La preghiera del “Magnificat” ci unisce alla figura di Maria, grata per il dono della maternità e della presenza di Gesù in lei. Nel suo “Eccomi” ci sentiamo uniti in un SI dal quale anche la nostra scelta di amicizia trae origine.

Questa preghiera è per noi un inno di ringraziamento che vogliamo elevare al Signore per tutti i doni con i quali ha arricchito le nostre famiglie, a cominciare dai nostri figli. Prendendo ad esempio Maria, vogliamo fare della nostra amicizia un canto di lode al Signore, un grazie profondo per una storia, la nostra, che riconosciamo costellata di momenti, incontri, persone e doni che ci rimandano alla storia della salvezza che riecheggia nelle parole di Maria. Una storia che non ha nascosto le difficoltà e le prove, ma chiede di viverle nella presenza forte di Dio.

Nell’incontro tra Maria ed Elisabetta riconosciamo la grazia dell’Eucarestia quale presenza viva di Gesù nella nostra vita, portata concretamente all’altro attraverso il dono di sé ed il servizio. Il legame inscindibile tra Maria e l’Eucarestia è per noi la via privilegiata nel cammino verso Cristo. Una madre così premurosa non può che condurci a Lui.

I misteri gaudiosi sono misteri di GIOIA , recita l’inno: “Il mio spirito esulta in Dio mio salvatore”

Gioia che nasce dal saperci di Dio e da lui amati, attraverso il dono speciale dei nostri amici.

Ci siamo chiesti spesso come vivere questa gioia pur nella prova, fidandoci di colui che ci salva e che ci salva anche attraverso i nostri amici.. Siamo strumenti di Dio, siamo suoi, nelle sue mani, tutti i misteri Gaudiosi sono ricchi di persone che si affidano a Dio.

Viviamo in questo modo, come portatori di Dio all’altro, suoi strumenti, Lui opera e noi siamo suoi collaboratori, anche se non ci è chiaro tutto subito (spesso è così), chiediamo a Maria la fiducia e la speranza come ha avuto lei!

Cerchiamo di vedere con speranza i cambiamenti che può fare Cristo, come dice anche la nostra preghiera del MAGNIFICAT, cerchiamo di essere grati per quello che abbiamo e di veder che se ci affidiamo a Dio, può fare cose grandi, cose nuove, non solo metaforicamente. Spesso, come comunità ci siamo ritrovati a non comprendere, a non vederne il bene in ciò che accadeva… chiediamo a Dio che sia fatta la SUA volontà con gioia.

I misteri gaudiosi sono misteri UMILI segue la preghiera del magnificat: “Perché ha guardato l’umiltà della sua serva”

Come amici chiediamo un cuore attento a cogliere dove il Signore ci chiama, a percepire il soffio dello Spirito nella nostra vita e disponibilità a seguire Dio.

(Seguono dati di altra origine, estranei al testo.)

Lemma memories_vm_map k k' : memories k' = memories k → vm_map k' = vm_map k.
Proof. intros Hm. apply map_eq. intros loc. by rewrite !vm_map_memories, Hm. Qed.

(** ** Calm operations *)

Definition calm (k k' : St) : Prop :=
  memories k' = memories k ∧ processes k' = processes k ∧ running k' = running k ∧
  NEXT_PID k' = NEXT_PID k ∧ app_list k' = app_list k ∧ kmem k' = kmem k.

#[export] Instance calm_preorder : PreOrder calm.
Proof.
  split; [done|]. intros k1 k2 k3 (? & ? & ? & ? & ? & ?) (? & ? & ? & ? & ? & ?). split_and!; congruence.
Qed.

Lemma calm_set_inner k loc i p :
  procs k !! loc = Some p → proc_vm i = proc_vm (inner p) → children i = children (inner p) → calm k (set_inner loc i k).
Proof.
  intros Hp Hi Hc. unfold set_inner. rewrite Hp. split_and!; [|done..]. unfold memories. simpl.
  rewrite fmap_insert. apply insert_id. rewrite lookup_fmap, Hp. unfold memory_of. simpl. by rewrite Hi, Hc.
Qed.

Lemma calm_modify_inner loc f k u k' :
  (∀ i, proc_vm (f i) = proc_vm i ∧ children (f i) = children i) → modify_inner loc f k = Done (u, k') → calm k k'.
Proof. intros Hf (p & Hp & ->)%modify_inner_Done. eapply calm_set_inner; [done|apply Hf..]. Qed.

Lemma calm_save_current ctx k q k' : wf k → save_current cpuid ctx k = Done (q, k') → calm k k'.
Proof. intros Hwf (loc & p & _ & _ & Hp & ->)%save_current_Done; [|done]. by eapply calm_set_inner. Qed.

Lemma calm_wake_up q ret k u k' : wake_up q ret k = Done (u, k') → calm k k'.
Proof.
  intros Hw%wake_up_Done. destruct (processes k !! q) as [loc|]; [|by subst].
  destruct Hw as (p & Hp & ->). etrans; [|by eapply calm_set_inner; [exact Hp|..]]. done.
Qed.
(* ===== verification/Spaces.v ===== *)
(** The address spaces of the processes, as the whole kernel keeps them: every
    process that has not exited has its page table, whose reference count is the
    number of such processes on it, and its heap; and CR3 holds the page table of
    the running process. *)
From S2P Require Import Prelude Arch Pid Sync Frames Elf Stack Heap Vm Context Resource Data Process Manager.
From S2P Require Import UserHeap Syscall Scheduler KernelExample RoundRobin Lifecycle Fork Dispatch Reachable Effects.
From stdpp Require Import strings relations.
#[local] Open Scope Z_scope.

Section Spaces.
Context `{Profile} `{X86_64} {PT Q : Type} `{Mapper PT} `{ArrayQueue Q}.
Context (PHYSICAL_OFFSET : option Z) (cpuid : nat) (selector : Z * Z).
#[local] Abbreviation St := (Kernel PT Q).
#[local] Abbreviation wf := (wf cpuid).
#[local] Abbreviation running := (running cpuid).

(** ** The process memories of a kernel *)

Definition vms (k : St) : list ProcessVm := (map_to_list (vm_map k)).*2.

(** The page table the running process should have in CR3. *)
Definition loaded (k : St) : Prop :=
  ∀ q loc v reg n, running k = Some q → processes k !! q = Some loc → vm_map k !! loc = Some v →
    arcs (kmem k) !! page_table v = Some (reg, n) → cr3 (kmem k) = reg.

Definition spaces (k : St) : Prop := pool_wf (vms k, kmem k) ∧ loaded k.

(** The page table of a process is counted. *)
Lemma spaces_arc k loc v :
  spaces k → vm_map k !! loc = Some v → ∃ reg n, arcs (kmem k) !! page_table v = Some (reg, n).
Proof.
  intros [[Ha _] _] Hv. specialize (Ha (page_table v)). simpl in Ha.
  destruct (arcs (kmem k) !! page_table v) as [[reg n]|]; [by exists reg, n|]. destruct Ha.
  apply list_elem_of_fmap_2. unfold vms. apply list_elem_of_fmap. exists (loc, v).
  split; [done|]. by apply elem_of_map_to_list.
Qed.

Lemma pool_wf_perm vs vs' (m : Mem PT) : vs ≡ₚ vs' → pool_wf (vs, m) → pool_wf (vs', m).
Proof.
  intros Hp [Ha He]. split; simpl in *; [|intros v; rewrite <- Hp; apply He].
  intros a. specialize (Ha a). destruct (arcs m !! a) as [[w n]|].
  - by rewrite <- Hp.
  - by rewrite <- Hp.
Qed.

(** Replacing what the process at [loc] has. *)
Lemma vms_replace (m m' : gmap nat ProcessVm) loc :
  delete loc m' = delete loc m →
  ∃ rest, (map_to_list m).*2 ≡ₚ option_list (m !! loc) ++ rest ∧
          (map_to_list m').*2 ≡ₚ option_list (m' !! loc) ++ rest.
Proof.
  intros Hd. exists (map_to_list (delete loc m)).*2.
  assert (Hx : ∀ m : gmap nat ProcessVm, (map_to_list m).*2 ≡ₚ option_list (m !! loc) ++ (map_to_list (delete loc m)).*2).
  { intros m0. destruct (m0 !! loc) as [v|] eqn:E; simpl; [|by rewrite delete_id].
    rewrite <- (map_to_list_delete m0 loc v E). done. }
  split; [apply Hx|]. rewrite <- Hd. apply Hx.
Qed.

Lemma vm_map_insert (ps : gmap nat Process) loc p :
  omap (λ p, proc_vm (inner p)) (<[loc := p]> ps) =
  match proc_vm (inner p) with
  | Some v => <[loc := v]> (omap (λ p, proc_vm (inner p)) ps)
  | None => delete loc (omap (λ p, proc_vm (inner p)) ps)
  end.
Proof.
  destruct (proc_vm (inner p)) as [v|] eqn:E.
  - by rewrite (omap_insert_Some _ _ _ _ v).
  - by rewrite omap_insert_None.
Qed.

(** ** Steps that leave the memories alone *)

Definition still (k k' : St) : Prop :=
  vm_map k' = vm_map k ∧ processes k' = processes k ∧ running k' = running k ∧ same_refs (kmem k) (kmem k').

#[export] Instance still_preorder : PreOrder still.
Proof.
  split; [done|]. intros k1 k2 k3 (? & ? & ? & ?) (? & ? & ? & ?). split_and!; [congruence..|by etrans].
Qed.

Lemma still_spaces k k' : still k k' → spaces k → spaces k'.
Proof.
  intros (Hv & Hp & Hr & Hs) [[Ha He] Hl]. unfold spaces, vms, loaded. rewrite Hv, Hp, Hr. split; [split; simpl|].
  - by eapply same_refs_arc_wf.
  - intros v Hin. eapply same_refs_ends; [done|]. by apply He.
  - destruct Hs as (-> & _ & ->). exact Hl.
Qed.

Lemma still_set_inner k loc i p :
  procs k !! loc = Some p → proc_vm i = proc_vm (inner p) → still k (set_inner loc i k).
Proof.
  intros Hp Hi. unfold set_inner. rewrite Hp. split_and!; [|done..]. unfold vm_map. simpl.
  rewrite vm_map_insert. simpl. rewrite Hi. destruct (proc_vm (inner p)) as [v|] eqn:E.
  - apply insert_id. rewrite lookup_omap, Hp. simpl. done.
  - apply delete_id. rewrite lookup_omap, Hp. simpl. done.
Qed.

Lemma calm_still k k' : calm cpuid k k' → still k k'.
Proof. intros (Hm%memories_vm_map & ? & ? & _ & _ & Hk). split_and!; [done..|by rewrite Hk]. Qed.

Lemma silent_still B k k' : silent PHYSICAL_OFFSET cpuid B k k' → still k k'.
Proof. intros Hs. pose proof (silent_refs _ _ _ _ _ Hs). destruct Hs as (m & d & -> & _). by split_and!. Qed.

(** ** Steps that change them *)

(** [switch_next] loads the page table of the process it starts. *)
Lemma spaces_switch_next ctx k r k' : wf k → spaces k → switch_next cpuid ctx k = Done (r, k') → spaces k'.
Proof.
  intros Hwf Hsp (cur & _ & Hs)%switch_next_Done; [|done].
  destruct (first_ready k (ready_queue k)) as [[next rest]|].
  - destruct (decide _) as [->|Hne]; [by destruct Hs as [_ ->]; eapply still_spaces|].
    destruct Hs as (loc & p & v & reg & n & Hq & Hp & Hpid & Hv & Ha & _ & ->).
    assert (Hvm : vm_map (started cpuid k next loc p v reg rest) = vm_map k).
    { unfold vm_map, started. simpl. rewrite vm_map_insert. simpl. rewrite Hv. apply insert_id.
      rewrite lookup_omap, Hp. simpl. done. }
    destruct Hsp as [[Hwa He] _]. split.
    + unfold vms. rewrite Hvm. by split.
    + intros q l v' reg' n' Hr Hl Hv' Ha'. rewrite running_started in Hr by done. injection Hr as <-.
      rewrite Hvm, lookup_vm_map in Hv'. simpl in Hl, Ha' |- *. assert (l = loc) as -> by congruence.
      rewrite Hp in Hv'. simpl in Hv'. congruence.
  - destruct Hs as [_ ->]. by eapply still_spaces.
Qed.

(** An operation on the machine and the memory of the process at [loc], after
    which it has [o]; the page tables that stay in use stay what they are. *)
Lemma spaces_replace loc k k' :
  processes k' = processes k → running k' = running k → delete loc (vm_map k') = delete loc (vm_map k) →
  cr3 (kmem k') = cr3 (kmem k) →
  (∀ a reg n, arcs (kmem k') !! a = Some (reg, n) → ∃ n', arcs (kmem k) !! a = Some (reg, n')) →
  (∀ v, vm_map k' !! loc = Some v → ∃ v', vm_map k !! loc = Some v' ∧ page_table v = page_table v') →
  (∀ rest, pool_wf (option_list (vm_map k !! loc) ++ rest, kmem k) →
     pool_wf (option_list (vm_map k' !! loc) ++ rest, kmem k')) →
  spaces k → spaces k'.
Proof.
  intros Hp Hr Hd Hc Ha Hpt Hw [Hpool Hl].
  destruct (vms_replace (vm_map k) (vm_map k') loc Hd) as (rest & H1' & H2'). split.
  - eapply pool_wf_perm; [symmetry; exact H2'|]. apply Hw. by eapply pool_wf_perm.
  - intros q l v reg n. rewrite Hr, Hp, Hc. intros Hq Hloc Hv Hav.
    destruct (Ha _ _ _ Hav) as [n' Ha']. destruct (decide (l = loc)) as [->|Hne].
    + destruct (Hpt v Hv) as (v' & Hv' & Heq). rewrite Heq in Ha'. by eapply Hl.
    + assert (vm_map k !! l = Some v).
      { rewrite <- (lookup_delete_ne (vm_map k) loc l), <- Hd by done. by rewrite lookup_delete_ne. }
      by eapply Hl.
Qed.

Lemma drop_arcs_inv v (m : Mem PT) u m' a reg n :
  Vm.drop PHYSICAL_OFFSET v m = Done (u, m') → arcs m' !! a = Some (reg, n) →
  cr3 m' = cr3 m ∧ ∃ n', arcs m !! a = Some (reg, n').
Proof.
  intros Hd Ha. unfold Vm.drop in Hd. apply bind_Done in Hd as (r & m1 & Hc & Hd).
  destruct (clean_up_refs _ _ _ _ _ Hc) as [(Hr & _ & Hc3) _].
  unfold Arc_drop, mbind, M_bind, get, unwrap in Hd. simpl in Hd. rewrite Hr in Hd.
  destruct (arcs m !! page_table r.2) as [[w k]|] eqn:E; [|done]. simpl in Hd.
  destruct (decide (page_table r.2 = a)) as [Heq|Hne].
  - subst a. destruct k as [|[|k]]; simpl in Hd; injection Hd as _ <-; simpl in Ha |- *;
      rewrite ?lookup_insert_eq, ?lookup_delete_eq in Ha; try done. split; [done|]. injection Ha as -> _. eauto.
  - destruct k as [|[|k]]; simpl in Hd; injection Hd as _ <-; simpl in Ha |- *;
      rewrite ?lookup_insert_ne, ?lookup_delete_ne in Ha by done; rewrite ?Hr in Ha; eauto.
Qed.
Lemma spawn_isolated elf nm par od k q k' :
  wf k → NEXT_PID k + 1 < 2 ^ 16 → isolated k → watchable WA W (kmem k) → Forall linked (program_iter elf) →
  spawn_elf PHYSICAL_OFFSET selector elf nm par od k = Done (q, k') → isolated k'.
Proof.
  intros Hwf Hn Hi Hwb Hl Hs. pose proof (spawn_elf_Done _ cpuid _ _ _ _ _ _ _ _ Hwf Hn Hs)
    as (i & m & dt & -> & _ & _ & Hc & _ & _ & _ & -> & (loc & kp & v0 & a & m1 & v1 & m2 & v & Hkp & Hv0 & Hcl & Hnew & Hld & Hv & Hk) & _).
  rewrite (is_kernel _ Hi) in Hk. injection Hk as <-. pose proof (proc_fine _ _ _ _ Hi Hkp Hv0) as Hf.
  unfold vm_fine in Hf. rewrite decide_True in Hf by done. destruct Hf as [Hpt _]. rewrite Hpt in Hcl.
  apply (clone_ok mapping own entry huge PHYSICAL_OFFSET kroot shared WA W old old_mem ka) in Hcl as (Hm1 & Hne & HnW); [|apply Hi|done].
  apply (vm_new_ok mapping own entry huge PHYSICAL_OFFSET kroot shared WA W old old_mem ka) in Hnew as (Hm2 & _ & Hpt1 & Hb & _); [|done].
  apply (load_elf_ok mapping own entry huge PHYSICAL_OFFSET kroot shared WA W old old_mem ka) in Hld as [Hm Hok]; [|done|congruence|congruence|done..].
  eapply isolated_add; try done. apply not_elem_of_dom, is_fresh.
Qed.

Lemma kill_isolated q ret k u k' :
  wf k → isolated k → q ≠ KERNEL_PID → apart k k' → manager_kill PHYSICAL_OFFSET q ret k = Done (u, k') → isolated k'.
Proof.
  intros Hwf Hi Hne Hap Hk. unfold manager_kill, get_proc in Hk. apply bind_Done in Hk as (o & k1 & Hg & Hk).
  apply gets_Done in Hg as [<- <-]. destruct (processes k !! q) as [loc|] eqn:Hq; [|by inv_done].
  apply bind_Done in Hk as (u' & k1 & Hd & Hk). apply kill_Done in Hd as (p & t & Hp & -> & Hd).
  unfold take_waiters in Hk. apply bind_Done in Hk as (w & k2 & Hw & Hk). injection Hw as <- <-.
  set (i := mkInner _ _ _ _ _ _ _ _ _) in *.
  assert (Hset : set_inner loc i (set_kmem t k) = set_procs (<[loc := mkProcess (Process.pid p) i]> (procs k)) (set_kmem t k))
    by (unfold set_inner; simpl; by rewrite Hp).
  rewrite Hset in Hk. set (k1 := set_procs _ _) in *.
  assert (Hcalm : calm cpuid (set_waits (delete q (Process.wait_queue k1)) k1) k').
  { destruct (Process.wait_queue k1 !! q) as [pids|]; [by eapply calm_wake_all|by inv_done]. }
  assert (Hm : mem_ok t).
  { destruct (proc_vm (inner p)) as [v|] eqn:Hv; [|by subst t; apply Hi].
    apply (drop_ok mapping own entry huge PHYSICAL_OFFSET kroot shared WA W old old_mem ka v (kmem k) () t); [apply Hi|by eapply user_fine| |done].
    intros HW. destruct (ap_spared _ _ Hap q (page_table v)) as [w Hw]; [by eapply table_of_Some|done|].
    rewrite (calm_table _ _ _ Hcalm), table_of_vm in Hw. simpl in Hw. rewrite Hq in Hw. simpl in Hw.
    by rewrite lookup_vm_map in Hw; simpl in Hw; rewrite lookup_insert_eq in Hw. }
  assert (Hi1 : isolated k1) by (by eapply isolated_replace). eapply calm_isolated; [exact Hcalm|by destruct Hi1].
Qed.

(** A child with memory, and one more child for the process at [loc]. *)
Lemma isolated_forked k k' loc child v cv n :
  wf k → isolated k → memories k !! loc = Some (Some v, n) → child ≠ kl → mem_ok (kmem k') → vm_ok cv →
  memories k' = <[child := (Some cv, 0%nat)]> (<[loc := (Some v, S n)]> (memories k)) →
  processes k' = <[NEXT_PID k := child]> (processes k) → NEXT_PID k' = NEXT_PID k + 1 → app_list k' = app_list k →
  isolated k'.
Proof.
  intros Hwf Hi Hl Hc Hm Hcv Hm' Hps Hnp Hap. pose proof (is_children _ Hi _ _ _ Hl) as Hn.
  destruct (wf_pids _ _ Hwf KERNEL_PID) as [_ Hlt]; [by rewrite (is_kernel _ Hi)|].
  split; rewrite ?Hps, ?Hm', ?Hnp, ?Hap; [done| | | |apply (is_apps _ Hi)].
  - rewrite lookup_insert_ne by lia. apply Hi.
  - intros l w c. destruct (decide (l = child)) as [->|Hlc]; [rewrite lookup_insert_eq|rewrite lookup_insert_ne by done].
    { intros [= <- _]. unfold vm_fine. by rewrite decide_False. }
    destruct (decide (l = loc)) as [->|Hll]; [rewrite lookup_insert_eq|rewrite lookup_insert_ne by done; apply (is_vms _ Hi)].
    intros [= <- _]. by apply (is_vms _ Hi _ _ _ Hl).
  - intros l o c. destruct (decide (l = child)) as [->|Hlc]; [rewrite lookup_insert_eq|rewrite lookup_insert_ne by done].
    { intros [= _ <-]. unfold KERNEL_PID in *. lia. }
    destruct (decide (l = loc)) as [->|Hll]; [rewrite lookup_insert_eq|rewrite lookup_insert_ne by done].
    + intros [= _ <-]. lia.
    + intros Hx%(is_children _ Hi). lia.
Qed.

Lemma fork_isolated k u k' :
  wf k → NEXT_PID k + 1 < 2 ^ 16 → isolated k → running k ≠ Some KERNEL_PID → apart k k' → spread k' →
  manager_fork PHYSICAL_OFFSET cpuid k = Done (u, k') → isolated k'.
Proof.
  intros Hwf Hn Hi Hr Hap Hsp Hf. apply manager_fork_Done in Hf as (q & loc & p & ci & m & Hq & Hl & Hp & Hf & ->); [|done..].
  set (child := fresh (dom (procs k))) in *.
  assert (Hfree : procs k !! child = None) by apply not_elem_of_dom, is_fresh.
  assert (Hne : loc ≠ child) by congruence.
  destruct (wf_table _ _ Hwf q loc Hl) as (p' & Hp' & _ & Hiw). assert (p' = p) as -> by congruence.
  apply inner_fork_Done in Hf as (_ & _ & _ & _ & Hcc & _ & v & cv & off & sp & m1 & Hv & Hcv & Hf & Hoff & _); [|done].
  assert (Hok : vm_ok v) by (eapply user_fine; [done|done|exact Hl|done|done|congruence]).
  pose proof (memories_lookup _ _ _ Hp) as Hmem.
  assert (Hch : Z.of_nat (length (children (inner p))) < NEXT_PID k) by (eapply (is_children _ Hi); exact Hmem).
  destruct (wf_table _ _ Hwf KERNEL_PID kl (is_kernel _ Hi)) as (pk & Hpk & Hpidk & _).
  assert (Hckl : child ≠ kl) by congruence.
  destruct (wf_pids _ _ Hwf KERNEL_PID) as [_ Hlt]; [by rewrite (is_kernel _ Hi)|].
  set (fp := forked_parent _ _ _) in *. set (k' := add_process _ _ _) in *.
  assert (Hk' : procs k' = <[child := mkProcess (NEXT_PID k) ci]> (<[loc := mkProcess (Process.pid p) fp]> (procs k)))
    by (unfold k', set_inner; simpl; by rewrite Hp).
  assert (Hm' : memories k' = <[child := (Some cv, 0%nat)]> (<[loc := (Some v, S (length (children (inner p))))]> (memories k))).
  { unfold memories. rewrite Hk', !fmap_insert. unfold memory_of, fp, forked_parent. simpl.
    rewrite Hcv, Hcc, Hv, length_app, Nat.add_1_r. done. }
  assert (Hrest : processes k' = <[NEXT_PID k := child]> (processes k) ∧ NEXT_PID k' = NEXT_PID k + 1 ∧ app_list k' = app_list k)
    by (unfold k', set_inner; simpl; by rewrite Hp).
  destruct Hrest as (Hps & Hnp & Hapl).
  assert (Hvk : table_of k q = Some (page_table v)) by (by eapply table_of_Some).
  apply (fork_ok mapping own entry huge PHYSICAL_OFFSET kroot shared WA W old old_mem ka) in Hf as [Hm1 Hcok]; [|apply Hi|done|by apply (ap_running _ _ Hap q)| |lia|]; cycle 1.
  { intros Hw reg n Har. destruct (ap_loaded _ _ Hap Hw) as (q' & a' & n' & ? & ? & ?). congruence. }
  { apply (Hsp child); [by rewrite vm_map_memories, Hm', lookup_insert_eq|].
    rewrite Hps, lookup_insert_ne, (is_kernel _ Hi) by lia. congruence. }
  apply on_machine_Done in Hoff as (t & Hoff & ->).
  assert (Ht : t = machine m1).
  { unfold StackOps.stack_offset in Hoff. apply bind_Done in Hoff as (x & t1 & [-> _]%word_op_Done & Hoff).
    by apply bind_Done in Hoff as (? & ? & [-> _]%debug_assert_Done & [_ <-]%ret_Done). }
  assert (mem_ok (kmem k')).
  { assert (Hkm : kmem k' = mkMem t (arcs m1) (ends m1) (cr3 m1)) by (unfold k', set_inner; simpl; by rewrite Hp).
    rewrite Hkm, Ht. by destruct m1. }
  eapply (isolated_forked k k' loc child v cv); try done. by rewrite Hmem; unfold memory_of; rewrite Hv.
Qed.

Nell’umiltà mettersi a servizio gli uni degli altri e, insieme, all’intera comunità ecclesiale. Vivere insieme il servizio e condividere il servizio dell’altro è per noi motivo di grazia, di ricchezza.

I misteri gaudiosi per la nostra comunità sono stimolo per riflettere sul nostro essere Umili, come i protagonisti di questi misteri (come i piccoli/ famiglia di nazaret/pastori) , essere fiduciosi sul disegno di Dio che resta poco chiaro (come Maria ha avuto fiducia sia nell’episodio dell’annunciazione che nell’episodio del ritrovamento) essere grati e lodare più spesso Dio (come Maria nella presentazione e nella visitazione) ci insegnano ad essere amici in Gesù.